L’invalidation du Safe Harbor par la CJUE remet ainsi en cause le transfert des données à caractère personnel européennes effectué sur cette base vers les Etats-Unis.
De ce fait, les entreprises américaines y ayant adhéré et les entreprises européennes transférant leursdonnées en vertu de ce dispositif devront se tourner vers d’autres mécanismes déjà existants, tels queles Binding Corporate Rules ou les Clauses Contractuelles Types de la Commission Européenne. Ces entreprises pourront également se prévaloir de l’une des exceptions prévues par la directive 95/46/CE (sauvegarde de l’intérêt public, transfert de données nécessaire à l’exécution d’un contrat entre le responsable de traitement et l’intéressé, etc.) ou recueillir le consentement exprès de la personne à qui se rapportent les données.

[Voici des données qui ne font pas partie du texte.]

(** [set] makes room by dropping the least recently used entries, and no
    more than it must. After any calls, storing a value that fits keeps the
    value as the most recently used entry, where [get] finds it; of the other
    entries, in their order of use, a prefix is dropped, and every entry of that
    prefix had to go: with it, a bound would still be exceeded. A value that
    does not fit is not stored, and only the old entry of its key is gone. *)
Theorem lru_set_spec {V} (o : LruCacheOptions) (calls : list (lru_call V)) (key : string) (v : V)
    (sz : jsnum) :
  let c := lru_run o calls in
  match sz, admissible sz c with
  | Fin n, true =>
      exists dropped kept,
        map_delete key (entries c) = dropped ++ kept
        /\ entries (set key v sz c) = kept ++ [(key, {| value := v; size := n |})]
        /\ (get key (set key v sz c)).1 = Some v
        /\ (forall d x m, dropped = d ++ x :: m ->
             maxEntries o < Z.of_nat (length (x :: m ++ entries (set key v sz c)))
             \/ maxBytes o < total_size (x :: m ++ entries (set key v sz c)))
  | _, _ =>
      entries (set key v sz c) = map_delete key (entries c)
      /\ (get key (set key v sz c)).1 = None
  end.
Proof.
  intros c. destruct (lru_run_wf o calls) as [Hwf Ho]. fold c in Hwf, Ho.
  assert (Hno : admissible sz c = false ->
            entries (set key v sz c) = map_delete key (entries c)
            /\ (get key (set key v sz c)).1 = None).
  { intros Ha. destruct (without_spec key c Hwf) as (Hd & _ & Hn & _).
    assert (He : entries (set key v sz c) = (without key c).1).
    { rewrite set_unfold. destruct sz; [rewrite Ha|..]; by destruct (without key c). }
    split; [by rewrite He|]. unfold get. rewrite He. apply map_get_None in Hn. by rewrite Hn. }
  destruct sz as [n| | |]; [|by apply Hno..]. destruct (admissible (Fin n) c) eqn:Ha; [|by apply Hno].
  destruct (set_admissible key v n c Hwf Ha) as (dropped & kept & Hd & He & _ & _ & _ & Hmin).
  exists dropped, kept. rewrite Ho in Hmin. split_and!; [done|done| |done].
  unfold get. rewrite He.
  destruct (without_spec key c Hwf) as (Hd2 & _ & Hn & _). rewrite Hd2, Hd, fmap_app in Hn.
  rewrite map_get_snoc by set_solver. done.
Qed.

(** The least recently used entry makes room. *)
Example sample_eviction :
  map fst (entries (set "c" 3 (Fin 4) (lru_run sample_cache_options sample_calls))) = ["a"; "c"]%string.
Proof. vm_compute. reflexivity. Qed.
(* ===== verification/AccessRevocation.v ===== *)
(** * Revocations

    [server/src/access/service.ts]: the withdrawal of one grant with its
    compensation, the sweep of a disabled account, and the recovery of a
    revocation whose gateway step never completed. *)

From S2P Require Import Prelude Json Roles ClaimQueue Users JobQueues AuditLog AccessTables World AccessStore LeaseFence KeyedSerializer Provisioner AccessDecisions GatewayJobWorker.
Open Scope Z_scope.

(** Why a rollback left the grant [revoked]. *)
Inductive RevocationRestoreSkip : Type := GranteeDisabled | GranteeMissing | ApplicationMissing | GroupAbsent.

Definition skip_text (s : RevocationRestoreSkip) : string :=
  match s with
  | GranteeDisabled => "grantee_disabled" | GranteeMissing => "grantee_missing"
  | ApplicationMissing => "application_missing" | GroupAbsent => "group_absent"
  end.

Record RevocationRestore : Type := {
  rr_restored : bool;
  rr_skipped : option RevocationRestoreSkip;
  rr_toolRequestRestored : option string;
  rr_toolRequestSkipped : bool;
}.

Definition not_restored (skipped : option RevocationRestoreSkip) : RevocationRestore :=
  {| rr_restored := false; rr_skipped := skipped; rr_toolRequestRestored := None; rr_toolRequestSkipped := false |}.

Inductive withdraw_mode : Type := Review | Relinquish.

#[export] Instance withdraw_mode_eq_dec : EqDecision withdraw_mode.
Proof. solve_decision. Defined.

Inductive failure_stage : Type := StageClaim | StageLookup | StageGateway.

Record BulkRevocationFailure : Type := {
  bf_grant_id : string;
  bf_api_id : string;
  bf_application_id : option string;
  bf_stage : failure_stage;
  bf_error : string;
}.
(* ===== verification/AccessLogic.v ===== *)
(** * A logic for programs of the access workflow

    [guar P Q m]: run where [P] holds, beside instances that only make moves of
    [AccessWorkflow], [m] only makes moves itself, and [Q] holds of its answer.
    Assertions survive every move, so a precondition holds to the end. [txh] is
    the logic of the body of a transaction, which nobody interleaves.
    Then the moves the statements of the service make. *)

From S2P Require Import Prelude Json Roles Leases ClaimQueue Users JobQueues AuditLog AccessTables AccessWorkflow World AccessStore LeaseFence KeyedSerializer Provisioner AccessDecisions GatewayJobWorker AccessRevocation AccessApproval AccessRequests.
Open Scope Z_scope.

Definition view (d : db) (used : string -> Prop) : workflow := {|
  wf_requests := at_requests (d_access d); wf_grants := at_grants (d_access d);
  wf_jobs := d_access_jobs d; wf_used := used;
|}.

(** [api_id] and [user_id] of a request reference rows, and their deletion
    cascades; those tables are indexed by the id of their rows. *)
Record references_ok (d : db) : Prop := {
  fk_requests : forall k r, at_requests (d_access d) !! k = Some r ->
    is_Some (at_apis (d_access d) !! rq_api_id r) /\ is_Some (d_users d !! rq_user_id r);
  fk_apis : keyed api_id (at_apis (d_access d));
  fk_users : keyed u_id (d_users d);
}.

(** The schedules of the workflow: [seen n] are the identifiers in circulation
    before the n-th turn; identifiers are drawn new, and the other instances
    make moves. *)
Record access_schedule (env : nat -> turn) (seen : nat -> string -> Prop) : Prop := {
  sch_grow : forall n x, seen n x -> seen (S n) x;
  sch_drawn : forall n k, seen (S n) (t_ids (env n) k);
  sch_fresh : forall n k, ~ seen n (t_ids (env n) k);
  sch_distinct : forall n i j, t_ids (env n) i = t_ids (env n) j -> i = j;
  sch_rivals : forall n d, workflow_ok (view d (seen n)) -> references_ok d ->
    references_ok (t_rivals (env n) d) /\ exists used, moves (view d (seen n)) (view (t_rivals (env n) d) used) /\
      (forall x, used x -> seen (S n) x) /\ (forall k, ~ used (t_ids (env n) k));
}.

(** *** Assertions *)

Record assertion : Type := Assert {
  says :> workflow -> Prop;
  says_stable : stable says;
}.

Lemma stable_const (P : Prop) : stable (fun _ => P).
Proof. by intros a b _ _. Qed.

Definition aPure (P : Prop) : assertion := Assert _ (stable_const P).
Definition aTrue : assertion := aPure True.
Definition aAnd (P Q : assertion) : assertion := Assert _ (stable_and P Q (says_stable P) (says_stable Q)).
Definition aRequest (r : AccessRequestRecord) : assertion := Assert _ (stable_known_request r).
Definition aGrant (g : GrantRecord) : assertion := Assert _ (stable_known_grant g).
Definition aJob (j : AccessJobs.Job) : assertion := Assert _ (stable_known_job j).
Definition aKept (j : AccessJobs.Job) : assertion := Assert _ (stable_kept j).

Lemma stable_if (P : Prop) (Q : assertion) : stable (fun a => P -> Q a).
Proof. intros a b Hok Hm H HP. apply (says_stable Q a b Hok Hm), H, HP. Qed.
Definition aIf (P : Prop) (Q : assertion) : assertion := Assert _ (stable_if P Q).

Lemma stable_each {A} (P : A -> assertion) : stable (fun a => forall x, P x a).
Proof. intros a b Hok Hm H x. apply (says_stable (P x) a b Hok Hm), H. Qed.
Definition aEach {A} (P : A -> assertion) : assertion := Assert _ (stable_each P).

(** Of the row, when there is one. *)
Definition aOption {A} (P : A -> assertion) (x : option A) : assertion :=
  match x with Some a => P a | None => aTrue end.

Declare Scope access_scope.
Delimit Scope access_scope with access.
Infix "&&&" := aAnd : access_scope.
Open Scope access_scope.

Section Logic.
Context (env : nat -> turn) (seen : nat -> string -> Prop) (Hsch : access_schedule env seen).

Definition absw (w : world) : workflow := view (w_db w) (seen (w_turn w)).

Definition good (w : world) : Prop := w_env w = env /\ workflow_ok (absw w) /\ references_ok (w_db w).

Lemma seen_le n m x : (n <= m)%nat -> seen n x -> seen m x.
Proof. induction 1 as [|m _ IH]; [done|]. intros Hx. apply (sch_grow _ _ Hsch). auto. Qed.
Lemma commit_grant_spec actor request api requester tools job ip :
  approval_of job (rq_id request) ->
  job_identity job = identity_of (api_id api) (u_id requester) (rq_application_id request) ->
  guar env seen (aJob job) (fun _ => aTrue) (commit_grant actor request api requester tools job ip).
Proof.
  intros [Hkind Hsub] Hident. apply (guar_tx env seen Hsch). intros d0 u0 Hok0 _.
  tx_skip. set (input := new_grant api request requester actor tools).
  eapply txh_bind with (R := grant_written (moved d0 u0 (aJob job)) input).
  { eapply txh_conseq; [by apply (tx_grant_create env seen Hsch)|done|].
    intros g d u (d1 & u1 & at_ & Hm & Hg & Hn & -> & Ht & ->). exists d1, u1, at_.
    split_and!; [done..|]. destruct Hm as (_ & [] & _). by split. }
  intros g. tx_skip.
  eapply txh_bind; [apply (tx_deleteClaimed env seen Hsch)|].
  - intros d u (d1 & u1 & at_ & (_ & _ & [Hu Hk]) & _ & _ & _ & -> & _). split; [by left|done].
  - intros []; [|apply (txh_throw env seen)]. apply (txh_ret env seen).
    intros d' u (d & (d1 & u1 & at_ & Hm & Hg & Hn & Ht & Hview & Href) & Hh & ->).
    assert (Hjobs : d_access_jobs d = d_access_jobs d1) by exact (f_equal wf_jobs Hview).
    eapply moved_step; [exact Hm|by intros _; destruct Href| |done].
    change (view (with_access_jobs (delete (job_id job) (d_access_jobs d)) d) u)
      with (set_jobs (delete (job_id job) (d_access_jobs d)) (view d u)).
    rewrite Hview, Hjobs. apply (MGrant (view d1 u1) job g); try done; [simpl; by rewrite <- Hjobs|by rewrite Hg|..].
    + rewrite Hg, Hsub. done.
    + rewrite Hident, Hg. done.
Qed.
(* ===== verification/AccessPrograms.v ===== *)
(** * The programs of the access workflow

    Every operation of [server/src/access/service.ts] in the logic of
    [AccessLogic]: it only makes moves, whatever the gateway answers and
    wherever a statement fails. *)

From S2P Require Import Prelude Json Roles Leases ClaimQueue Users JobQueues AuditLog AccessTables AccessWorkflow World AccessStore LeaseFence KeyedSerializer Provisioner AccessDecisions GatewayJobWorker AccessRevocation AccessApproval AccessRequests AccessLogic AccessTransactions.
Open Scope Z_scope.

(** The gateway's client, the catalog's read rules, the notices and the joins
    leave the three tables alone. *)
Class Outsiders (env : nat -> turn) (seen : nat -> string -> Prop) `{EdgeClient} `{AccessDeps} : Prop := {
  out_verification : forall id subject, harmless env seen (edge_verification id subject);
  out_replace : forall id consumer subject etag, harmless env seen (edge_replace id consumer subject etag);
  out_get : forall id confirm, harmless env seen (edge_get id confirm);
  out_ensure : forall username customId userId, harmless env seen (edge_ensure username customId userId);
  out_canViewApi : forall user api, harmless env seen (canViewApi user api);
  out_canReadApiSummary : forall user api, harmless env seen (canReadApiSummary user api);
  out_notify : forall user kind title body link, harmless env seen (notify user kind title body link);
  out_enqueueMail : forall user template vars, harmless env seen (enqueueMail user template vars);
  out_decorate : forall user, harmless env seen (decorate user);
}.
#[export] Hint Resolve out_verification out_replace out_get out_ensure out_canViewApi out_canReadApiSummary
  out_notify out_enqueueMail out_decorate : access.

(** Step over what only reads, checks or talks to the outside. *)
Tactic Notation "skip" "as" simple_intropattern(x) :=
  eapply harmless_guard; [solve [prove_harmless]|intros x].
Tactic Notation "skip" := skip as ?.

Ltac harmlessly :=
  lazymatch goal with
  | |- guar ?env ?seen _ _ ?m => let Hm := fresh in assert (Hm : harmless env seen m) by prove_harmless; apply Hm
  end.

Section Programs.
Context (env : nat -> turn) (seen : nat -> string -> Prop) (Hsch : access_schedule env seen).
Context `{EdgeClient} `{AccessDeps} `{!Outsiders env seen}.

Lemma consumer_create_harmless userId applicationId consumer :
  harmless env seen (transaction (consumer_create userId applicationId consumer)).
Proof.
  apply (harmless_transaction env seen Hsch), quiet_statement. intros t d x d' H1. cbv zeta in H1.
  match type of H1 with match ?found with _ => _ end = _ => destruct found as [[row d1]|] eqn:Hc end; [|done].
  injection H1 as <- <-. apply map_conflict_ok in Hc as (_ & _ & [= -> ->]). by split_and!.
Qed.
#[local] Hint Resolve consumer_create_harmless : access.

Lemma ensureConsumer_harmless user applicationId : harmless env seen (ensureConsumer user applicationId).
Proof. unfold ensureConsumer, assertApplicationUsable. prove_harmless. Qed.
#[local] Hint Resolve ensureConsumer_harmless : access.

Definition outcome_says {G X Y} (GA : G -> assertion) (XA : X -> assertion) (o : acl_outcome G X Y) : assertion :=
  match o with
  | AclInactive => aTrue
  | AclSkipped x => XA x
  | AclAbsent g | AclUnchanged g _ | AclWritten g _ _ _ => GA g
  end.
Lemma runTick_spec P batchSize : guar env seen P (fun _ => aTrue) (access_runTick batchSize).
Proof.
  apply (guar_skip env seen); [|intros []; by apply guar_local].
  apply (guar_skip env seen); [by apply guar_local|]. intros [].
  apply (guar_skip env seen).
  - apply (guar_catch env seen); [|intros e; by apply (guar_ret env seen)]. skip as now.
    apply (guar_skip env seen); [apply releaseStale_spec|]. intros n. apply (guar_set_counter env seen).
  - intros []. induction batchSize as [|left IH]; cbn [claim_jobs]; [by apply (guar_ret env seen)|]. skip as now.
    eapply guar_bind; [apply (guar_attempt env seen), claim_one_moves|].
    intros [[job|]|error]; try by apply (guar_ret env seen).
    apply (guar_skip env seen); [apply bump_spec|]. intros [].
    apply (guar_skip env seen); [|intros []; eapply guar_pre; [exact IH|by intros a [? _]]].
    apply (guar_catch env seen); [eapply guar_pre; [apply runJob_spec|by intros a [_ ?]]|]. intros e. apply bump_spec.
Qed.

Lemma listRequests_harmless actor mine apiId status limit offset :
  harmless env seen (listRequests actor mine apiId status limit offset).
Proof. unfold listRequests, list_owned, owned_apis. prove_harmless. Qed.
Lemma listGrants_harmless actor mine apiId userId status limit offset :
  harmless env seen (listGrants actor mine apiId userId status limit offset).
Proof. unfold listGrants, list_owned, owned_apis. prove_harmless. Qed.

Lemma perform_spec P call : guar env seen P (fun _ => aTrue) (perform call).
Proof.
  destruct call; (apply (guar_skip env seen); [|intros x; by apply (guar_ret env seen)]).
  - by apply (request_spec env seen Hsch).
  - by apply (requestTools_spec env seen Hsch).
  - by apply (cancel_spec env seen Hsch).
  - by apply (approve_spec env seen Hsch).
  - by apply (deny_spec env seen Hsch).
  - by apply (withdrawGrant_spec env seen Hsch).
  - by apply (withdrawGrant_spec env seen Hsch).
  - by apply (revokeAllForUser_spec env seen Hsch).
  - apply listRequests_harmless.
  - apply listGrants_harmless.
  - apply runTick_spec.
Qed.
Definition teardown_runJob (job : Teardown.Job) : M unit :=
  do user <- users_find (Teardown.td_user_id job);
  if negb (is_disabled user) then cancel_and_count job
  else
    do attempt <- runGatewayTeardown (Teardown.td_user_id job)
                    (default (Teardown.td_user_id job) (Teardown.td_requested_by job)) (Some job);
    match ga_outcome attempt with
    | TeardownPending =>
        do settled <- users_find (Teardown.td_user_id job);
        if negb (is_disabled settled) then cancel_and_count job
        else
          do now <- date_now;
          do r <- math_random;
          do ok <- teardown_reschedule job (now + teardownBackoffMs (job_attempts job) r)
                     (default "unknown error"%string (ga_error attempt));
          if ok : bool then bump "rescheduled" 1 else mret tt
    | _ =>
        do_ bump "completed" 1;
        do_ audit_record SYSTEM_ACTOR "user.gateway_teardown_complete"
              {| target_type := "user"; target_id := Some (Teardown.td_user_id job) |}
              (("attempts"%string, JNum (job_attempts job)) :: ga_details attempt) None;
        mret tt
    end.

Definition teardown_tick_result (w : world) : TeardownTickResult := {|
  td_released := counter "released" w; td_claimed := counter "claimed" w;
  td_completed := counter "completed" w; td_rescheduled := counter "rescheduled" w;
  td_cancelled := counter "cancelled" w; td_abandoned := counter "abandoned" w;
|}.

Definition teardown_runTick (batchSize : nat) : M TeardownTickResult :=
  do_ run_worker teardown_releaseStale teardown_claim_one teardown_runJob TEARDOWN_STALE_AFTER_MS batchSize;
  fun w => (Ok (teardown_tick_result w), w).
End Teardown.

(** ** Lemmas: the debt of a disabled account

    [owed]: the account is disabled and its job is there, not done. [Confirmed]
    says of the trace that the gateway confirmed the revocation. *)
Section Owed.
Context (env : nat -> turn) `{TeardownService}.
Context (userId jobId : string) (Confirmed : list event -> Prop).

Definition owed (d : db) : Prop :=
  is_disabled (d_users d !! userId) = true
  /\ (exists r, d_teardown d !! jobId = Some r /\ Teardown.td_user_id r = userId
                /\ has_status JDone r = false)
  /\ forall k r, d_teardown d !! k = Some r -> job_id r = jobId -> Teardown.td_user_id r = userId.

Definition kept : world_pred := fun d tr _ => owed d \/ Confirmed tr.

Context (Hrivals : forall n d, owed d -> owed (t_rivals (env n) d)).
Context (Hmono : forall tr tr', tr `prefix_of` tr' -> Confirmed tr -> Confirmed tr').
(** The service keeps the debt of every account but pays none of it itself, and
    what it answers for this account is confirmed. *)
Context (Hservice : forall u s, leads env kept kept (disableGatewayAccess u s)).
Context (Hconfirms : forall s, ends env kept
  (fun r => match r with Ok _ => fun _ tr _ => Confirmed tr | Throw _ => kept end)
  (disableGatewayAccess userId s)).
Context (Hframe : forall u s, frame (disableGatewayAccess u s)).

Lemma kept_rivals : rival_closed env kept.
Proof. intros n d tr c [H1|H1]; [left; by apply Hrivals|by right]. Qed.
Lemma kept_leases : lease_closed kept.
Proof. by intros d tr c l [H1|H1]; [left|right]. Qed.
Lemma kept_counters d tr c c' : kept d tr c -> kept d tr c'.
Proof. done. Qed.

(** A statement on the queue that keeps the account's undone row, and gives no
    row another id or account. *)
Definition keeps_debt (f : turn -> Teardown.table -> Teardown.table) : Prop := forall n,
  retains Teardown.td_user_id jobId (f (env n)) /\ rowwise Teardown.td_user_id (f (env n)).

Lemma leads_kept_write {A} (g : turn -> db -> A * db) f :
  (forall t d, (g t d).2 = with_teardown (f t (d_teardown d)) d) ->
  keeps_debt f -> leads env kept kept (statement_ok g).
Proof.
  intros Hg Hf. apply leads_statement_ok; [apply kept_rivals|by intros ???|].
  intros n d tr c [(Hd & (r & Hr & Hu & Hs) & Hall)|Hc]; [|by right].
  left. rewrite Hg. destruct (Hf n) as [Hret Hrow].
  destruct (Hret (d_teardown d) r Hr Hs) as (r' & Hr' & Hu' & Hs').
  split_and!; [done|exists r'; split_and!; [done|congruence|done]|].
  intros k r2 Hk Hid. destruct (Hrow (d_teardown d) k r2 Hk) as (r0 & Hr0 & Hid0 & ->).
  apply (Hall k); congruence.
Qed.

Lemma leads_kept_statement {A} (f : turn -> Teardown.table -> Teardown.table * A) :
  keeps_debt (fun t q => (f t q).1) ->
  leads env kept kept
    (statement_ok (fun t d => let '(q, a) := f t (d_teardown d) in (a, with_teardown q d))).
Proof. apply leads_kept_write. intros t d. by destruct (f t (d_teardown d)). Qed.

Lemma leads_kept_read {A} (f : turn -> db -> A) :
  leads env kept kept (statement_ok (fun t d => (f t d, d))).
Proof. apply leads_read, kept_rivals. Qed.

Lemma keeps_debt_reschedule job next error :
  keeps_debt (fun t q => (Teardown.reschedule job next error (t_now t) q).1).
Proof. intros n. split; [by apply retains_reschedule|by apply rowwise_reschedule]. Qed.

Lemma keeps_debt_claimPending job :
  keeps_debt (fun t q => (Teardown.claimPending job (t_ids t 0) (t_now t) q).1).
Proof. intros n. split; [by apply retains_claimPending|by apply rowwise_claimPending]. Qed.

Lemma keeps_debt_releaseStale olderThan :
  keeps_debt (fun t q => (Teardown.releaseStale olderThan (t_now t) q).1).
Proof. intros n. split; [by apply retains_releaseStale|by apply rowwise_releaseStale]. Qed.

Lemma keeps_debt_claimDue now limit :
  keeps_debt (fun t q => (Teardown.claimDue now limit (t_ids t 0) (t_now t) q).1).
Proof. intros n. split; [by apply retains_claimDue|by apply rowwise_claimDue]. Qed.

Lemma keeps_debt_delete job :
  job_id job <> jobId -> keeps_debt (fun _ q => (Teardown.deleteClaimed job q).1).
Proof. intros Hne n. split; [by apply retains_deleteClaimed|by apply rowwise_deleteClaimed]. Qed.

Lemma keeps_debt_markDone job at_ :
  job_id job <> jobId -> keeps_debt (fun _ q => (Teardown.markDone job at_ q).1).
Proof.
  intros Hne n. split.
  - intros q r Hr Hs. unfold Teardown.markDone, job_on_match.
    destruct (q !! job_id job) as [r0|]; [|by exists r].
    destruct (job_matches _ _ _); [|by exists r]. simpl. exists r. by rewrite lookup_insert_ne.
  - by apply rowwise_on_match.
Qed.

(** *** The steps of a job, for a job that is not somebody else's row *)

Lemma frame_teardown_write f : frame (teardown_write f).
Proof. apply frame_statement_ok. Qed.

Lemma frame_claim_attempt u job : frame (claim_attempt u job).
Proof. unfold claim_attempt, teardown_claimPending. frames. Qed.

Lemma frame_settle_attempt u s claimed : frame (settle_attempt u s claimed).
Proof.
  unfold settle_attempt, teardown_findByUser, teardown_markDone. pose proof (Hframe u s) as Hf.
  apply frame_bind; [auto with nexus|]. intros current. case_match; [auto with nexus|].
  apply frame_bind; [done|]. intros result. frames. apply frame_teardown_write.
Qed.

Lemma frame_runGatewayTeardown u s job : frame (runGatewayTeardown u s job).
Proof.
  unfold runGatewayTeardown. apply frame_bind; [apply frame_attempt, frame_claim_attempt|].
  intros [claimed|e]; [|auto with nexus].
  apply frame_bind; [apply frame_attempt, frame_settle_attempt|]. intros [a|e]; [auto with nexus|].
  unfold teardown_reschedule. frames. apply frame_teardown_write.
Qed.

Lemma frame_cancel job : frame (cancel_and_count job).
Proof.
  unfold cancel_and_count, cancelJob, users_find, teardown_deleteClaimed, teardown_write. frames.
  apply frame_locks, frame_transaction. frames.
Qed.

Néanmoins, dans le prolongement de son arrêt Digital Rights Ireland du 8 avril 2014, la CJUE rappelle que le droit au respect de la vie privée exige que les dérogations à la protection des données à caractère personnel s’opèrent dans les limites du strict nécessaire. Dès lors, les mécanismes ci-dessus mentionnés devront être utilisés avec précaution par les entreprises, dans la mesure où ils feront très probablement l’objet d’un examen attentif par les autorités nationales de contrôle, ainsi que par les tribunaux.
Certains commentateurs ont très justement observé que les problèmes de surveillance massive et le manque de voies de recours concernent tous les transferts de données vers les Etats-Unis, y compris ceux effectués en vertu des Binding Corporate Rules ou des Clauses Contractuelles Types. Plus largement encore, les Etats-Unis sont loin d’être le seul pays concerné par ces problèmes. Certains redoutent donc que la décision de la Haute Cour de Justice n’aboutisse à une interdiction plus généralisée des transferts de données vers l’étranger. Ces craintes nous semblent peu réalistes, car il n’est pas dans l’intérêt des entreprises ou des consommateurs européens d’ériger une barrière numérique contre toutes les exportations de données personnelles vers les Etats-Unis et les autres pays situés hors de l’EEE dont le gouvernement exerce une surveillance trop générale.
De manière pratique, cette décision nécessitera de la part des entités concernées et de leurs sous-traitants qu’ils vérifient scrupuleusement si leurs données sont transférées sur la base du Safe Harbor et, dans l’affirmative, qu’ils s’accordent sur d’autres moyens pour exporter lesdites données vers les Etats-Unis, ou, de manière alternative, qu’ils cessent de transférer certaines catégories de données hors de l’Espace Economique Européen.